After that. the composer reworked the piece to his liking. Like the rest of the Crumb catalog, this work includes enigmatic sounds and titles for the movements, such as “The Realm of Morpheus (” … the inner eye of dreams”).” The extended techniques involves the players reaching into the piano to attack the strings directly in order to achieve specific timbres that would not otherwise be available from without.
Like many of the composer’s earlier works, elements of the work suggest a coherent and exotic belief system or world view in all its eccentricities. Like his Makrokosmos series for amplified piano(s) in the 1970s, the listener is often drawn to the poetic allusions as potential clues to unlocking the arcane secrets of the composer’s mind.
The sound suggests some very concrete ideology or mystic purpose behind his clear yet unique musical formations. Webern had his naturalist Catholicism; Crumb’s point of departure is anybody’s guess. Part of its enduring interest is its lack of posturing. Scriabin, for example, reveled in the role of the eccentric, mystic genius, and played it up. Satie did something similar, though in a more modern and self-stylized way that was grounded in the Rosicrucians. It was less of a romantic cliché than was the hackneyed persona of his Russian peer.

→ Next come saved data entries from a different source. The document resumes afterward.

(** [SELECT id FROM conversations WHERE title=?], first row. *)
Definition select_conversation (db : ChatDb) (title : str) : option Z :=
  option_map c_id (find (fun r => str_eqb (c_title r) title) (conversations db)).

(** [get_or_create_participant]: [INSERT OR IGNORE] under the [UNIQUE]
    constraint on [name], then the select and [row[0]].  The table is
    its list of rows; the counter SQLite keeps for [AUTOINCREMENT] is not
    part of it, and a new row gets the id after the largest in the table
    (SQLite may give a larger one). *)
Definition get_or_create_participant (db : ChatDb) (name : str)
  : ChatDb * res Z :=
  let db :=
    if existsb (fun r => str_eqb (p_name r) name) (participants db) then db
    else
      {| participants :=
           participants db
           ++ [{| p_id := next_rowid (map p_id (participants db));
                  p_name := name |}];
         conversations := conversations db |} in
  (db, match select_participant db name with
       | Some id => Ok id
       | None => Raise TypeError
       end).

(** [get_or_create_conversation] *)
Definition get_or_create_conversation (db : ChatDb) (title : str)
  : ChatDb * res Z :=
  match select_conversation db title with
  | Some id => (db, Ok id)
  | None =>
      let db :=
        {| participants := participants db;
           conversations :=
             conversations db
             ++ [{| c_id := next_rowid (map c_id (conversations db));
                    c_title := title |}] |} in
      (db, match select_conversation db title with
           | Some id => Ok id
           | None => Raise TypeError
           end)
  end.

Crumb has all the interior components of a similarly mystical artistic personality but none of the mannerisms or apparent affiliations. He is the anchor of his own spirit, and nothing else resembles his art, with the exception of a plethora of imitators.
When listening to a work such as Zeitgeist, being a world famous artist does not sound preoccupying to the composer. There is compassion to his music that does reflect back upon him as a leader of any wounded aesthetic congregation, as if he does not regard himself as the vital part of an equation consisting of listener, performer, and composer.
Above all, Crumb’s music is American. More precisely, it is nocturnal, pastoral Americana of the highest caliber, revealing a deeply compassionate, inquisitive, and independent imagination. A work such as Zeitgeist does not have more in common with the work of most composers from the United States than it does with the Europeans, with the exception of Charles Ives.
There is little in the scores themselves that verify this connection, but both demonstrate a relationship to the land that is difficult to pin down but easily recognized. Crumb uses fewer indigenous references than Ives, though the Zeitgeist’s fifth movement contains bits of an Appalachian folk song. It could be said that both composers felt less bound to music history than other composers; neither man sounds determined to either break with tradition or serve it.
The music simply is, and that is a rare quality. Even if the listener accepts these rather speculative conjectures, questions remain. Why Zeitgeist? What is the deeper meaning of its movements’ individual titles? It is the apparent importance of these questions that proves that the music is engaging. Many listeners are rarely satisfied to know a piece works. The rigor of Boulez’s syntax has everything to do with why the music works, and one can detect what is working by recognizing its nature, if not its particulars. Crumb’s music remains a mystery, a beautiful one, even with repeated listening.
[All Music Guide]
Excerpts: I have already published a post about the 3rd mov. (Monochord) here. Now go listen to the 4th and 6th.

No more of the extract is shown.